Ella no podía creerlo.

– Llévala a cenar fuera, Nick. De ese modo tendrás la posibilidad de disfrutar de un rato agradable.

– No puedo. No se trata de disfrutar.

– ¿No?

Él negó con la cabeza.

– Se trata de ganar -él se sentó en el borde del sofá y levantó el paquete de judías del tobillo de Cassie-. ¿Qué tal está?

– Soportable. ¿Siempre tienes que ganar?

– Soy un Jefferson. En mi familia o ganamos o morimos. Vas a tener que estar en reposo un día o dos dijo, y empezó a enrollar una venda alrededor de su tobillo-. No te conviene subir y bajar escaleras.

– Las escaleras no me preocupan tanto como otras cosas. Pasado mañana iba a llevar de campamento a tres niños rebosantes de energía.
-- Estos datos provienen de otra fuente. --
(** The value of an array used as a scalar or as a condition: its one
    element; an array of another size is refused. *)
Definition np_scalar (a : ndarray) : result complex :=
  match indices (shape a) with
  | [idx] => Ok (item a idx)
  | _ => Raise ValueError
  end.
End NDArray.

(* ================================================================= *)
(** * Python control flow *)

(** [range(n)] for an integer [n]: empty when [n <= 0]. *)
Definition py_range (n : Z) : list nat := seq 0 (Z.to_nat n).

(** [for i in xs: acc = body(i, acc)], stopping at the first exception. *)
Fixpoint for_each {A S : Type} (xs : list A) (body : A -> S -> result S)
    (acc : S) : result S :=
  match xs with
  | [] => Ok acc
  | x :: xs' => acc' <- body x acc ;; for_each xs' body acc'
  end.

(** [t[i]] on a tuple or list. *)
Definition py_getitem {A : Type} (t : list A) (i : nat) : result A :=
  match nth_error t i with
  | Some x => Ok x
  | None => Raise IndexError
  end.

(** [l[i] = v] on a list. *)
Fixpoint py_setitem {A : Type} (l : list A) (i : nat) (v : A) : result (list A) :=
  match l, i with
  | [], _ => Raise IndexError
  | _ :: l', O => Ok (v :: l')
  | x :: l', S i' => r <- py_setitem l' i' v ;; Ok (x :: r)
  end.

(* ================================================================= *)
(** * src/lib/tensor.py *)

Section TensorClass.
Context {N : Numeric}.

(** [class Tensor(np.ndarray)]: an array whose elements are of
    [tensor_type]; [Tensor(x)] casts and views, the elements of the
    model are of that type already. *)
Definition Tensor : Type := ndarray.
Definition Tensor_new (input_array : ndarray) : Tensor := input_array.

(** What a method of the class returns when it is not always a Tensor. *)
Inductive pyobj : Type :=
| PyFloat (x : PyFloat.t)
| PyTensor (t : Tensor).

Definition is_close (self arg : Tensor) : result bool :=
  np_allclose PyFloat.lit_1e_5 PyFloat.lit_1e_6 self arg.

Definition is_hermitian (self : Tensor) : result bool :=
  if negb (Nat.eqb (length (shape self)) 2) then Ok false
  else
    s0 <- py_getitem (shape self) 0 ;;
    s1 <- py_getitem (shape self) 1 ;;
    if negb (Nat.eqb s0 s1) then Ok false
    else is_close self (np_conj (transpose self)).

Definition is_unitary (self : Tensor) : result bool :=
  prod <- np_matmul (np_conj (transpose self)) self ;;
  s0 <- py_getitem (shape self) 0 ;;
  is_close (Tensor_new prod) (Tensor_new (np_eye s0)).

Definition is_density (self : Tensor) : result bool :=
  h <- is_hermitian self ;;
  if negb h then Ok false
  else
    tr <- np_trace self ;;
    t <- np_scalar tr ;;
    if cgtb (csub t (of_float PyFloat.one)) (of_float PyFloat.lit_1e_6)
    then Ok false
    else Ok true.

Definition is_pure (self : Tensor) : result bool :=
  d <- is_density self ;;
  if negb d then Raise ValueError
  else
    sq <- np_matmul self self ;;
    tr <- np_trace sq ;;
    tr_rho2 <- np_scalar tr ;;
    Ok (risclose PyFloat.lit_1e_5 PyFloat.lit_1e_8 (creal tr_rho2) PyFloat.one).
(** * StockGraphix: the interactive MST correlation-network view

    A shallow embedding of [drawMSTGraph] (script.js, lines 706-902): the
    node-set builder, the circular layout, the canvas repaint
    [redrawGraph], and the three pointer handlers (mousemove, mouseleave,
    click), followed by the properties the specification states about them.

    JavaScript numbers are IEEE-754 binary64 values; they are modelled by
    Rocq's primitive floats, whose [+ - * /], [sqrt] and comparisons are the
    correctly rounded IEEE operations.  [Math.cos], [Math.sin], text metrics
    and the shortest-digits printing of huge numbers are left to the engine by
    ECMAScript; they are fields of the [Runtime] interface below.

    The canvas is modelled by what the drawing calls leave on it: each
    stroke, fill and text with the path and the styles in force when it ran.
    The view throws in one way only, by reading [x] of a position that is
    [undefined]; computations that may do so return a [result].

    The text side follows: [parseCSV] (lines 32-49), the mapping of the
    edge file to [stockData.mstEdges] (lines 125-138) and the reading of a
    price history (lines 555-586), with [parseFloat] left to the engine. *)

From Stdlib Require Import ZArith Floats Reals Lra DecimalString.
From stdpp Require Import gmap strings list sorting.

Set Warnings "-inexact-float,-clear-no-such-hyp".

(** ** JavaScript values used by the view *)

Module JS.

(** The engine- and browser-defined functions the view calls. *)
Class Runtime := {
  Math_cos : float → float;
  Math_sin : float → float;
  (** [ctx.measureText(text).width] under the font [font]. *)
  measureText_width : string → string → float;
  (** [Number.prototype.toString], used by [toFixed] from 1e21 upwards. *)
  Number_toString : float → string
}.

(** A value that is either [undefined] or a number (an edge's [distance]
    is read through [isNaN], which accepts both). *)
Inductive jsval :=
| undefined
| num (n : float).

(** ToNumber: [undefined] converts to NaN. *)
Definition ToNumber (v : jsval) : float :=
  match v with
  | undefined => nan
  | num n => n
  end.

(** The global [isNaN(v)]: ToNumber, then the NaN test. *)
Definition isNaN (v : jsval) : bool := is_nan (ToNumber v).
– Tendrás que postergarlo.

– No puedo -alzó la vista. Vio que Nick fruncía el ceño-. Se lo he prometido a los muchachos.
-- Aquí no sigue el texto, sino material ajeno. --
(** The name has a first run of digits and that run, read as a decimal
    number, is earlier than [min_date]. *)
Definition earlier_than (min_date : option Z) (filename : str) : bool :=
  match min_date with
  | Some min_date =>
      negb (bool_decide (first_digit_run filename = [])) &&
      bool_decide (int_of_digits (first_digit_run filename) < min_date)
  | None => false
  end.

(** The entry the scanner makes for the file [f] under the key [uid]: the
    key is the UID decoded from the name, or a negative number when the
    name has no UID that belongs to this folder. *)
Definition entry_of (self : MaildirFolder) (f : str * str) (uid : Z)
    (it : item) : Prop :=
  it = Item (parsed_flags self f.2) (os_path_join f.1 f.2) ∧
  (parsed_uid self f.2 = Some uid ∨ (parsed_uid self f.2 = None ∧ uid < 0)).

(** What holds of the loop of [_scanfolder] after the files [files]. *)
Definition scan_inv (self : MaildirFolder) (d : list (str * str))
    (min_date min_uid : option Z) (files : list (str * str)) (s : scan) : Prop :=
  nouidcounter s < 0 ∧
  (∀ u, is_Some (retval s !! u) ∨ is_Some (date_excludees s !! u) →
        u < 0 → nouidcounter s < u) ∧
  (∀ u it, retval s !! u = Some it →
     ∃ f, f ∈ files ∧ considered self d f = true ∧ entry_of self f u it ∧
          below_floor min_uid u = false ∧ too_old min_date f.2 = false) ∧
  (∀ u it, date_excludees s !! u = Some it →
     ∃ f, f ∈ files ∧ considered self d f = true ∧ entry_of self f u it ∧
          below_floor min_uid u = false ∧ too_old min_date f.2 = true) ∧
  (∀ f, f ∈ files → considered self d f = true →
     match parsed_uid self f.2 with
     | Some u =>
         below_floor min_uid u = false →
         is_Some ((if too_old min_date f.2 then date_excludees s else retval s) !! u)
     | None =>
         ∃ u, u < 0 ∧
           (if too_old min_date f.2 then date_excludees s else retval s) !! u =
             Some (Item (parsed_flags self f.2) (os_path_join f.1 f.2))
     end).
(** * statsf1_scrape.py: a shallow embedding and its verification

    The script discovers race slugs on a season page, picks the freshest
    race by its [Last-Modified] header, harvests the tables of eight
    sub-pages and writes them into one workbook.  This file embeds the
    pure parts of [get_race_slugs_for_year], [pick_latest_race_slug],
    [scrape_tables], [safe_sheet_name] and the output-file naming of
    [main]; the network and the HTML/table parsers of the libraries are
    parameters (oracles). *)

From Stdlib Require Import ZArith Lia String Ascii.
From stdpp Require Import base list gmap sorting.

Open Scope Z_scope.

(* ------------------------------------------------------------------ *)
(** ** Python strings *)

(** A Python [str] is a sequence of Unicode code points. *)
Abbreviation pystr := (list Z).

(** ASCII literal of the source, as a Python string. *)
Definition py (s : string) : pystr :=
  map (fun a => Z.of_nat (nat_of_ascii a)) (list_ascii_of_string s).

(** [str.isspace] on one code point: bidirectional class WS, B or S, or
    general category Zs. *)
Definition py_isspace (c : Z) : bool :=
  ((9 <=? c) && (c <=? 13)) || ((28 <=? c) && (c <=? 32))
  || (c =? 133) || (c =? 160) || (c =? 5760)
  || ((8192 <=? c) && (c <=? 8202))
  || (c =? 8232) || (c =? 8233) || (c =? 8239) || (c =? 8287)
  || (c =? 12288).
– Bueno, no puedes irte sola. No estás en condiciones.

– Mike me ayudará -dijo con más convencimiento del que realmente sentía. Mike no había parecido muy entusiasmado cuando habían hablado del viaje. -¿Mike?

– El mayor de mis sobrinos.

– ¿Cuántos años tiene? No podrás conducir, ya sabes.
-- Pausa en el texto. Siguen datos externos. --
(** The characters of a string up to its closing quote. *)
Fixpoint string_body (s : pystr) : option (pystr * pystr) :=
  match s with
  | [] => None
  | c :: s' =>
      if c =? 34 then Some ([], s')
      else if c <? 32 then None
      else if c =? 92 then
        match s' with
        | e :: s'' =>
            let esc :=
              if e =? 34 then Some 34 else if e =? 92 then Some 92
              else if e =? ch "/" then Some (ch "/")
              else if e =? ch "b" then Some 8
              else if e =? ch "f" then Some 12
              else if e =? ch "n" then Some 10
              else if e =? ch "r" then Some 13
              else if e =? ch "t" then Some 9
              else None in
            match esc, string_body s'' with
            | Some x, Some (str, rest) => Some (x :: str, rest)
            | _, _ => None
            end
        | [] => None
        end
      else match string_body s' with
           | Some (str, rest) => Some (c :: str, rest)
           | None => None
           end
  end.

Definition is_digit (c : Z) : bool := Utf8.between (ch "0") c (ch "9").

Fixpoint digits (acc : Z) (s : pystr) : Z * pystr :=
  match s with
  | c :: s' => if is_digit c then digits (10 * acc + (c - ch "0")) s'
               else (acc, s)
  | [] => (acc, [])
  end.

(** An integer literal: [0] or a digit string without a leading zero. *)
Definition integer (s : pystr) : option (Z * pystr) :=
  match s with
  | c :: s' =>
      if c =? ch "0" then Some (0, s')
      else if is_digit c then Some (digits 0 s)
      else None
  | [] => None
  end.

Definition no_fraction (s : pystr) : bool :=
  match s with
  | c :: _ => negb ((c =? ch ".") || (c =? ch "e") || (c =? ch "E"))
  | [] => true
  end.

(** [d[k] = v]: a key already present keeps its place. *)
Fixpoint dict_set (items : list (pystr * json)) (k : pystr) (v : json)
  : list (pystr * json) :=
  match items with
  | [] => [(k, v)]
  | (k', v') :: rest =>
      if Str.eqb k' k then (k', v) :: rest
      else (k', v') :: dict_set rest k v
  end.

Fixpoint value (fuel : nat) (s : pystr) : option (json * pystr) :=
  match fuel with
  | O => None
  | S fuel =>
      match skip_ws s with
      | [] => None
      | c :: r =>
          if c =? ch "{" then
            match skip_ws r with
            | c' :: r' =>
                if c' =? ch "}" then Some (JDict [], r')
                else members fuel (c' :: r') []
            | [] => None
            end
          else if c =? ch "[" then
            match skip_ws r with
            | c' :: r' =>
                if c' =? ch "]" then Some (JList [], r')
                else elements fuel (c' :: r') []
            | [] => None
            end
          else if c =? 34 then
            match string_body r with
            | Some (str, rest) => Some (JStr str, rest)
            | None => None
            end
          else if Str.startswith (u "true") (c :: r)
          then Some (JBool true, Str.from 4 (c :: r))
          else if Str.startswith (u "false") (c :: r)
          then Some (JBool false, Str.from 5 (c :: r))
          else if Str.startswith (u "null") (c :: r)
          then Some (JNone, Str.from 4 (c :: r))
          else
            match (if c =? ch "-" then
                     match integer r with
                     | Some (n, rest) => Some (- n, rest)
                     | None => None
                     end
                   else integer (c :: r)) with
            | Some (n, rest) =>
                if no_fraction rest then Some (JInt n, rest) else None
            | None => None
            end
      end
  end
with members (fuel : nat) (s : pystr) (acc : list (pystr * json))
  : option (json * pystr) :=
  match fuel with
  | O => None
  | S fuel =>
      match skip_ws s with
      | c :: r =>
          if c =? 34 then
            match string_body r with
            | Some (k, r1) =>
                match skip_ws r1 with
                | c1 :: r2 =>
                    if c1 =? ch ":" then
                      match value fuel r2 with
                      | Some (v, r3) =>
                          match skip_ws r3 with
                          | c3 :: r4 =>
                              if c3 =? ch "," then
                                members fuel r4 (dict_set acc k v)
                              else if c3 =? ch "}" then
                                Some (JDict (dict_set acc k v), r4)
                              else None
                          | [] => None
                          end
                      | None => None
                      end
                    else None
                | [] => None
                end
            | None => None
            end
          else None
      | [] => None
      end
  end
with elements (fuel : nat) (s : pystr) (acc : list json)
  : option (json * pystr) :=
  match fuel with
  | O => None
  | S fuel =>
      match value fuel s with
      | Some (v, r) =>
          match skip_ws r with
          | c :: r' =>
              if c =? ch "," then elements fuel r' (acc ++ [v])
              else if c =? ch "]" then Some (JList (acc ++ [v]), r')
              else None
          | [] => None
          end
      | None => None
      end
  end.

Definition loads (s : pystr) : exception + json :=
  match value (S (List.length s)) s with
  | Some (v, rest) =>
      match skip_ws rest with
      | [] => inr v
      | _ :: _ => inl {| exc_class := JSONDecodeError;
                         exc_str := u "Extra data" |}
      end
  | None => inl {| exc_class := JSONDecodeError;
                   exc_str := u "Expecting value" |}
  end.

Definition runtime (fl : pathlib.flavour) : Runtime := {|
  host := fl;
  unicodedata := ucd;
  json_loads := loads;
  decode_error_text _ := u "'utf-8' codec can't decode bytes";
  encode_error_text _ := u "'utf-8' codec can't encode characters"
|}.

(** The bytes of a source literal. *)
Definition b (x : string) : pybytes :=
  map byte_of_ascii (list_ascii_of_string x).

(** A JSON document written with apostrophes for its double quotes: its
    text and its bytes. *)
Definition jt (x : string) : pystr :=
  map (fun c => if c =? 39 then 34 else c) (u x).

Definition jb (x : string) : pybytes :=
  map (fun c => if c =? 39 then 34 else c) (b x).

End Sample.

(* ================================================================== *)
(** * Vocabulary of the specification *)

(** A field of a split path that [parse_parts] keeps: not empty, not [.]. *)
Definition is_component (x : pystr) : bool :=
  Str.truthy x && negb (Str.eqb x (u ".")).

(** The last kept field of [s] split at [sp], or the empty string. *)
Definition final_component (sp : Z) (s : pystr) : pystr :=
  last (filter is_component (Str.split sp s)) [].

(** [v] is [f] with the case of some of its ASCII letters changed. *)
Definition casing_variant (f v : pystr) : Prop :=
  Forall2 (fun a b => Unicode.ascii_lower a = Unicode.ascii_lower b) f v.

(** [name] is in the list up to case: its lowercase form is that of an
    entry. *)
Definition sensitive_name (U : UnicodeData) (name : pystr) : Prop :=
  exists e, In e SENSITIVE_FILES /\ Unicode.lower U name = Unicode.lower U e.

(** A name that is a single path component on either host: not empty, not
    [.], and free of [/], [\] and [:]. *)
Definition plain_name (v : pystr) : bool :=
  is_component v && negb (Str.contains (ch "/") v)
  && negb (Str.contains (ch "\") v) && negb (Str.contains (ch ":") v).


(** The three shapes of the dictionary that [main] serialises. *)
Definition allow_result : list (pystr * pystr) :=
  [(u "permission", u "allow")].

Definition allow_with_message (message : pystr) : list (pystr * pystr) :=
  [(u "permission", u "allow"); (u "user_message", message)].

Definition deny_with_message (message : pystr) : list (pystr * pystr) :=
  [(u "permission", u "deny"); (u "user_message", message)].

(** The message of a denial: it names the file. *)
Definition denial_message (filename : pystr) : pystr :=
  u "無法讀取敏感檔案：" ++ filename
  ++ u "。此檔案包含敏感資訊，為保護您的資料安全，已阻止讀取。".

(** The texts of the exceptions that [data.get] and [Path] raise. *)
Definition no_get_text (data : json) : pystr :=
  u "'" ++ Json.type_name data ++ u "' object has no attribute 'get'".

Definition not_a_path_text (file_path : json) : pystr :=
  u "expected str, bytes or os.PathLike object, not " ++ Json.type_name file_path.

(** [decide] of the specification, read off the branches of [main]: the
    dictionary that a run serialises ([run_decide] below). *)
Definition decide (R : Runtime) (input : pybytes) : list (pystr * pystr) :=
  match Utf8.decode input with
  | None =>
      allow_with_message (u "檢查過程中發生錯誤: " ++ decode_error_text R input)
  | Some input_data =>
      match json_loads R input_data with
      | inl e =>
          if is_JSONDecodeError e
          then allow_with_message (u "JSON 解析錯誤: " ++ exc_str e)
          else allow_with_message (u "檢查過程中發生錯誤: " ++ exc_str e)
      | inr (JDict items) =>
          let file_path :=
            match Json.lookup (u "file_path") items with
            | Some v => v
            | None => JStr []
            end in
          if negb (Json.truthy file_path) then allow_result
          else
            match file_path with
            | JStr s =>
                let filename := get_filename_from_path (host R) s in
                if is_sensitive_file (unicodedata R) filename
                then deny_with_message (denial_message filename)
                else allow_result
            | _ =>
                allow_with_message
                  (u "檢查過程中發生錯誤: " ++ not_a_path_text file_path)
            end
      | inr data =>
          allow_with_message (u "檢查過程中發生錯誤: " ++ no_get_text data)
      end
  end.

(** The bytes of a dictionary on standard output, when it has any. *)
Definition serialise (result : list (pystr * pystr)) : option pybytes :=
  Utf8.encode (Json.dumps result).

(** A string of Unicode scalar values: what [str.encode] accepts. *)
Definition well_formed (s : pystr) : bool := forallb Utf8.scalar s.

(** The assumption on the runtime under which [main] always completes: the
    texts of the exceptions that the codec and the JSON decoder raise are
    well-formed strings. *)
Definition texts_well_formed (R : Runtime) : Prop :=
  (forall b, well_formed (decode_error_text R b) = true) /\
  (forall s e, json_loads R s = inl e -> well_formed (exc_str e) = true).

(** The input is one of the error cases of [main]: undecodable bytes, a
    decoder that raises, a document that is no object, a [file_path] that is
    true and no string. *)
Definition faulty (R : Runtime) (input : pybytes) : Prop :=
  match Utf8.decode input with
  | None => True
  | Some input_data =>
      match json_loads R input_data with
      | inl _ => True
      | inr (JDict items) =>
          match Json.lookup (u "file_path") items with
          | Some (JStr _) | None => False
          | Some v => Json.truthy v = true
          end
      | inr _ => True
      end
  end.

(** The entries of the list that hold a path separator. *)
Definition path_entries : list pystr :=
  Eval vm_compute in
    map u [".ssh/id_rsa"; ".ssh/id_rsa.pub"; ".aws/credentials"; ".aws/config"]%string.

(** The list with those four entries removed. *)
Definition SENSITIVE_FILES_without_paths : list pystr :=
  filter (fun f => negb (existsb (Str.eqb f) path_entries)) SENSITIVE_FILES.

(** No lowercase mapping of the character database produces a slash. *)
Definition lowercase_never_slash (U : UnicodeData) : Prop :=
  forall c, Unicode.is_ascii c = false ->
            Str.contains (ch "/") (lower_mapping U c) = false.

(** [rel] ends with the field [v]: it is [v] or [x\v]. *)
Definition ends_with_field (v rel : pystr) : Prop :=
  rel = v \/ exists x, rel = x ++ ch "\" :: v.

(** The bytes of [{"permission": "allow"}]. *)
Definition allow_bytes : pybytes :=
  Eval vm_compute in
    match serialise allow_result with Some b => b | None => [] end.

(** A string without a slash. *)
Definition slash_free (s : pystr) : Prop := ~ In (ch "/") s.

(** A computation that does not read: its result and what it appends to
    standard output are the same in every world. *)
Definition writes_only {A} (m : M A) : Prop :=
  exists (r : exception + A) (out : pybytes),
    forall w, m w = (r, {| stdin := stdin w; stdout := stdout w ++ out |}).

(** The bytes with which a document begins: [{"permission": "allow"] and
    [{"permission": "deny"]. *)
Definition allow_head : pybytes :=
  Eval vm_compute in Sample.jb "{'permission': 'allow'".

Definition deny_head : pybytes :=
  Eval vm_compute in Sample.jb "{'permission': 'deny'".

(** A code point or byte that is no C0 control character. *)
Definition printable (x : Z) : bool := negb (Utf8.between 0 x 0x1F).

(* ================================================================== *)
(** * Properties *)

(** ** Strings *)

Lemma Str_eqb_eq (a b : pystr) : Str.eqb a b = true <-> a = b.
Proof.
  revert b; induction a as [|x a IH]; intros [|y b]; simpl;
    try (split; congruence).
  rewrite andb_true_iff, Z.eqb_eq, IH. split.
  - intros [-> ->]; reflexivity.
  - intros [= -> ->]; auto.
Qed.

Lemma Str_eqb_refl (a : pystr) : Str.eqb a a = true.
Proof. apply Str_eqb_eq; reflexivity. Qed.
– Le pediré prestado el coche a mi cuñado. Tiene uno automático -dijo rápidamente ella.

– Bien, inténtalo, Cassie. Pero es el tobillo derecho el que te has torcido.

– ¿Has comido ya? -dijo ella, intentando cambiar de tema.

– No. Mi comida la ha arruinado un cocinero incompetente. ¿Y tú? -ella negó con la cabeza-. ¿Quieres que llame para que nos traigan comida hecha?

– No seas tonto. Tengo una nevera llena de comida…

– Y un tobillo mal -le dijo él.

– ¡Oh! Pero si te voy diciendo qué tienes que hacer…

– Ya he estropeado una cocina. ¿Qué prefieres? ¿Comida india? ¿China? ¿Una pizza?

– Lo que sea -nunca nadie le llevaba comida. Siempre esperaban a que cocinara ella, y de pronto se sintió halagada con aquel gesto.

– China. Hay una botella de vino tinto en la nevera. Me gustaría beber algo-dijo ella.

– No sé si es buena idea. ¿Y si has tenido un shock, o una conmoción cerebral?

– Te repito que no me he golpeado la cabeza. ¿Por qué no me crees?

– No sé por qué será. ¿Saca-corchos?

– En el primer cajón.

– ¿Copas?

– En el armario encima del fregadero.

– ¿Por qué no le gustan los hombres a tu gato?

Su pregunta la tomó completamente por sorpresa, y no supo qué contestarle. Después de un momento se le ocurrió decir.

– Tiene buen gusto, supongo.

– ¿No es un macho acaso?

– Técnicamente, no.

– ¡Ah!

– Por lo visto tú no has tenido nunca un gato macho -contestó ella-. O sabrías que es imposible vivir con ellos.

– Eso me han dicho.

Cassie respiró profundamente, luego intentó que su gato se acercase a ellos.

– Ven, Dem. Nick no te hará nada.

– ¿Dem?

– Demerara, como el azúcar -el gato salió de su escondite y saltó al sofá con ella. Su pelo dorado brilló con la luz.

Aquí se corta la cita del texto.